Bardzo ważne zagadnienie, które wymaga doprecyzowania przed podpisaniem umowy i wpłaceniem zaliczki. Nie warto się sugerować tym, że podczas wizyty rozpoznawczej na sali znajdowały się kolumny głośnikowe. Mógł to być sprzęt należący do zespołu czy DJ-a obsługującego poprzednie wesele.

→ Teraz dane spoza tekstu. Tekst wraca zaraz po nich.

Definition message (e : exn) : string :=
  match e with Error m => m | TypeError m => m end.

Inductive completion (A : Type) : Type :=
  | Return (a : A)
  | Throw (e : exn).

Arguments Return {A} a.
Arguments Throw {A} e.

Definition M (W A : Type) : Type := W -> completion A * W.

Definition ret {W A : Type} (a : A) : M W A := fun w => (Return a, w).

Definition throw {W A : Type} (e : exn) : M W A := fun w => (Throw e, w).

Definition lift {W A : Type} (c : completion A) : M W A := fun w => (c, w).

Definition bind {W A B : Type} (m : M W A) (k : A -> M W B) : M W B :=
  fun w => match m w with
           | (Return a, w') => k a w'
           | (Throw e, w') => (Throw e, w')
           end.

(** [try { m } catch (error) { h error }] *)
Definition try_catch {W A : Type} (m : M W A) (h : exn -> M W A) : M W A :=
  fun w => match m w with
           | (Return a, w') => (Return a, w')
           | (Throw e, w') => h e w'
           end.


(** The outcome of one promise under [Promise.allSettled]. *)
Inductive settled (A : Type) : Type :=
  | fulfilled (value : A)
  | rejected (reason : exn).

Arguments fulfilled {A} value.
Arguments rejected {A} reason.

Definition settle {W A : Type} (p : M W A) : M W (settled A) :=
  fun w => match p w with
           | (Return a, w') => (Return (fulfilled a), w')
           | (Throw e, w') => (Return (rejected e), w')
           end.

(** [Promise.allSettled]: every promise is run to its outcome; the results
    come in the order of the array, whatever the order of completion (the
    promises are run here one after the other, in that order). *)
Fixpoint allSettled {W A : Type} (ps : list (M W A)) : M W (list (settled A)) :=
  match ps with
  | [] => ret []
  | p :: ps' =>
      bind (settle p) (fun r => bind (allSettled ps') (fun rs => ret (r :: rs)))
  end.
(** * Upload orchestration of pkg/filesystem/upload.go

    A shallow embedding of [Upload], [GenerateSavePath], [CancelUpload] and
    [GetUploadToken].  Calls to collaborators (hooks, storage handler, cache,
    settings, logger, naming rules) are the visible actions of a small free
    monad; a run of a program against an arbitrary environment yields the
    returned value together with the list of calls that were made. *)

From Stdlib Require Import ZArith List Bool Ascii String Lia.
From stdpp Require Import base option list strings gmap pretty.

Open Scope string_scope.
Open Scope Z_scope.

(** ** Go standard library: strconv *)

Module strconv.

Inductive ErrKind := ErrSyntax | ErrRange.

(** [*strconv.NumError]: failing function, offending input, reason. *)
Record NumError := mkNumError { Func : string; Num : string; Err : ErrKind }.

Definition maxUint64 : Z := 2 ^ 64 - 1.

(** value of a decimal digit byte, ['0' <= c && c <= '9'] *)
Definition digit_of (c : ascii) : option Z :=
  let n := Z.of_nat (nat_of_ascii c) in
  if (48 <=? n) && (n <=? 57) then Some (n - 48) else None.

(** the letter branch of ParseUint: [d = lower(c) - 'a' + 10], always
    [>= base] for base 10 and therefore a syntax error *)
Definition letter_of (c : ascii) : option Z :=
  let n := Z.of_nat (nat_of_ascii c) in
  let l := if (65 <=? n) && (n <=? 90) then n + 32 else n in
  if (97 <=? l) && (l <=? 122) then Some (l - 97 + 10) else None.
Lemma steps_isteps (s s' : Server) (pool : list Thread) :
  steps s s' → isteps (s, pool) (s', pool).
Proof.
  induction 1 as [s|s1 s2 s3 (env & req & res & log & Hrun) _ IH];
    [apply isteps_refl|].
  eapply isteps_trans; [by eapply handle_isteps|done].
Qed.

(** ** What every interleaving preserves *)

Lemma activated_activated (l : License) (m m' : string) (t t' : Z) :
  activated (activated l m t) m' t' = activated l m' t'.
Proof. done. Qed.

Lemma evolves_refl (s : Server) : evolves s s.
Proof. intros i l Hi. exists l. eauto. Qed.

Lemma evolves_trans (s1 s2 s3 : Server) :
  evolves s1 s2 → evolves s2 s3 → evolves s1 s3.
Proof.
  intros H12 H23 i l Hi.
  destruct (H12 i l Hi) as (l2 & Hi2 & Hl2).
  destruct (H23 i l2 Hi2) as (l3 & Hi3 & Hl3).
  exists l3. split; [done|].
  destruct Hl2 as [->|(m & t & Nm & ->)]; [done|].
  destruct Hl3 as [->|(m' & t' & Nm' & ->)]; [eauto|].
  rewrite activated_activated. eauto.
Qed.

Lemma threadOk_evolves (s s' : Server) (t : Thread) :
  evolves s s' → threadOk s t → threadOk s' t.
Proof.
  intros Hev. destruct t as [| | | |env i doc]; try done.
  intros (l & m & t & Hi & Nm & ->).
  destruct (Hev i l Hi) as (l' & Hi' & [->|(m' & t' & _ & ->)]).
  - exists l, m, t. done.
  - exists (activated l m' t'), m, t. by rewrite activated_activated.
Qed.

Lemma start_threadOk (env : Env) (req : Request) (s s' : Server) (t : Thread) :
  start env req s = Next t → threadOk s' t ∧ ∀ i, ¬ savesAt i t.
Proof.
  destruct req as [body|body]; simpl.
  - destruct (_ || _); [done|].
    destruct (sl_email body), (sl_userId body), (sl_name body),
      (sl_phoneNumber body); try done.
    destruct (negb _); [done|]. intros [= <-].
    split; [done|]. by intros i (? & ? & ?).
  - destruct (truthy (al_email body)); simpl; [|done].
    destruct (truthy (al_licenseKey body)); simpl; [|done].
    destruct (truthy (al_machineId body)) eqn:Tm; simpl; [|done].
    apply truthy_Some in Tm as (m & -> & Nm).
    destruct (al_email body), (al_licenseKey body); try done.
    intros [= <-]. split; [done|]. by intros i (? & ? & ?).
Qed.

Dobrze będzie zatem dopytać managera o to, czy lokal udostępnia własne nagłośnienie, ponieważ ta informacja jest kluczowa dla osoby odpowiedzialnej za muzyczną oprawę wesela.

Opłaty za serwis

Zwykle jest tak, że narzeczeni ustalają stawkę za tzw. talerzyk i nie interesują się wszystkimi składowymi ceny. Tymczasem właściciele sal weselnych potrafią tutaj nieźle namieszać, co zawsze prowadzi do nieprzyjemnych sytuacji przy rozliczeniu. Koniecznie dopytajcie więc, czy cena uwzględnia już obsługę kelnerską, a także to, czy w stawkę wliczono opłatę za otwarcie i serwowanie napojów alkoholowych oraz bezalkoholowych.

Własne ciasto

Generalnie obowiązuje zasada, że restauracje nie przyjmują domowego ciasta dostarczonego przez organizatorów wesela. Chodzi o to, że nikt nie chce mieć później na głowie Sanepidu, gdyby okazało się, że doszło do masowego zatrucia. Warto więc dopytać managera, jakie reguły obowiązują w danym lokalu. Być może właściciel zgodzi się na podanie ciasta „z zewnątrz”, ale tylko pod warunkiem okazania paragonu z cukierni.